Comment by rapfaria - Hacker Neue

rapfaria Sep 29, 2025 parent

His "pelican riding a bicycle" tests are now a classic and AI shops are benchmaxxing for it

simonw Sep 29, 2025

They need to benchmaxxx a whole lot harder, the illustrations still all universally suck!

lxgr Sep 29, 2025

I fully expect a model to output a SVG made up of 1000x1000 rectangles (i.e. pixels) representing a raster image of a beautifully hand-drawn pelican riding a bicycle any day now :)

simonw Sep 29, 2025

I got an amazing result from ChatGPT a while back - an SVG with a perfect illustration of a pelican riding a bicycle.

It was suspiciously good in fact... so I downloaded the SVG file and found out it had generated a raster image with its image tool and then embedded it as base64 binary image data inside an SVG wrapper!

dhhugley Sep 30, 2025

You’ll just have to move the goalpost then; perhaps it can be a multidimensional pelican saving the multiverse, or an invisible pelican that only you can see and critique.

lxgr Sep 30, 2025

How would that help, given that ChatGPT has apparently already figured out how to consistently and systematically game the benchmark by working in pixel space and only using SVG as a wrapper for a raster image?

FWIW, I could totally see a not hugely more advanced model using its native image generation capabilities and then running a vector extraction tool on it, maybe iteratively. (And maybe I would not consider that cheating, anymore, since at some point that probably resembles what humans do?)

sixeyes Sep 30, 2025

ive got such pixelated rectangle SVG's a few times.

also with cursor, "write me a script that outputs X as an svg" it has given me rectangles a few times.

astrange Sep 29, 2025

If they were testing that it'd work more often.
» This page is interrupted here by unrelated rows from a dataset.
(* ===== verification/Sh.v ===== *)
(** The shell: src/user/sh.c.

    The commands the parser builds are records in a store of their own, found
    by their address; [malloc] (Umalloc.v) is a parameter with its contract,
    [ShellLaws]. The parser reads the line where it is: a pointer into it is an
    address, and [es] is the address of its NUL. A function that takes
    [char **ps] takes [*ps] and returns the new one. *)
From S2P Require Import Prelude CString Bytes Spinlock Printf Ustdio Ulib.

Definition MAXARGS : Z := 10.
Definition O_RDONLY : Z := 0x000.
Definition O_WRONLY : Z := 0x001.
Definition O_RDWR : Z := 0x002.
Definition O_CREATE : Z := 0x200.
Definition O_TRUNC : Z := 0x400.

(** [struct execcmd] ... [struct backcmd]; the constructor is the [type]. *)
Inductive cmd : Type :=
| EXEC (argv eargv : list Z)
| REDIR (c file efile mode fd : Z)
| PIPE (left right : Z)
| LIST (left right : Z)
| BACK (c : Z).

(** The address of [argv] in a [struct execcmd]. *)
Definition argv_at (a : Z) : Z := a + 8.
(** The sizes [malloc] is asked for. *)
Definition SIZEOF_EXEC : Z := 168.
Definition SIZEOF_REDIR : Z := 40.
Definition SIZEOF_PIPE : Z := 24.
Definition SIZEOF_LIST : Z := 24.
Definition SIZEOF_BACK : Z := 16.

Class Shell (S : Type) `{User S} : Type := { sh_cmds :: Lens S (gmap Z cmd); malloc : Z -> K S (option Z) }.

(** ** Tokens *)

Definition whitespace : list Z := [32; 9; 13; 10; 11].
Definition symbols : list Z := chars "<|>&;()".
(** [strchr(l, c)] as a truth value. *)
Definition is_in (l : list Z) (c : Z) : bool := existsb (Z.eqb c) l.

(** [while(s < es && ...) s++]; [n] is [es - s]. *)
Fixpoint skip_while (test : Z -> bool) (n : nat) (m : mem) (s : Z) : Z :=
  match n with
  | O => s
  | S n => if test (ld8 m s) then skip_while test n m (s + 1) else s
  end.
Definition skip (m : mem) (s es : Z) : Z := skip_while (is_in whitespace) (Z.to_nat (es - s)) m s.
Definition word_end (m : mem) (s es : Z) : Z :=
  skip_while (fun c => negb (is_in whitespace c) && negb (is_in symbols c)) (Z.to_nat (es - s)) m s.

(** The kind of a token, its first and its last address, and the new [*ps]. *)
Record token : Type := mkTok { t_kind : Z; t_q : Z; t_eq : Z; t_ps : Z }.
Definition gettoken (m : mem) (ps es : Z) : token :=
  let s := skip m ps es in
  let c := ld8 m s in
  let '(ret, s') :=
    if c =? 0 then (0, s)
    else if is_in (chars "|();&<") c then (c, s + 1)
    else if c =? chr ">" then (if ld8 m (s + 1) =? chr ">" then (chr "+", s + 2) else (c, s + 1))
    else (chr "a", word_end m s es) in
  mkTok ret s s' (skip m s' es).
Definition peek (m : mem) (ps es : Z) (toks : list Z) : bool * Z :=
  let s := skip m ps es in (negb (ld8 m s =? 0) && is_in toks (ld8 m s), s).

Section Sh.
Context {S : Type} `{Shell S}.
Context (lit : string -> Z) (fuel : nat).

Definition getc (a : Z) : P S cmd := plift (via (fun N : gmap Z cmd => match N !! a with Some c => Ret (c, N) | None => Fault end)).
Definition setc (a : Z) (c : cmd) : P S unit := plift (via (kmod (insert a c))).
Definition panic {A} (s : string) : P S A := uprintf fuel 2 (lit (nl "%s")) [lit s] ;~ exit 1.
Definition fork1 : P S Z := pid <~ fork ;; if pid =? -1 then panic "fork" else pret pid.

(** ** Constructors *)

(** [malloc] is not tested: [memset] of a null pointer is a [Fault]. *)
Definition new_cmd (size : Z) (c : cmd) : P S Z :=
  a <~ malloc size ;; if a =? 0 then kfault else setc a c ;~ pret a.
Definition execcmd : P S Z := new_cmd SIZEOF_EXEC (EXEC (replicate 10 0) (replicate 10 0)).
Definition redircmd (subcmd file efile mode fd : Z) : P S Z := new_cmd SIZEOF_REDIR (REDIR subcmd file efile mode fd).
Definition pipecmd (left right : Z) : P S Z := new_cmd SIZEOF_PIPE (PIPE left right).
Definition listcmd (left right : Z) : P S Z := new_cmd SIZEOF_LIST (LIST left right).
Definition backcmd (subcmd : Z) : P S Z := new_cmd SIZEOF_BACK (BACK subcmd).

(** ** The parser *)

Definition get (s es : Z) : P S token := umem (fun m => gettoken m s es).
Definition look (s es : Z) (toks : string) : P S (bool * Z) := umem (fun m => peek m s es (chars toks)).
Other things you can ask that they're still clearly not optimizing for are ASCII art and directions between different locations. Complete fabrications 100% of the time.

Sharlin Sep 29, 2025

Well, I definitely hope they aren't trying to teach LLMs directions between locations, given how idiotic use of compute and parameter space that would be. We already have excellent AIs for route planning. What they ought to optimize for is, of course, finally teaching them to say they don't know, or just automatically opting to call a route-planning API if the user asks for directions.

This item has no comments currently.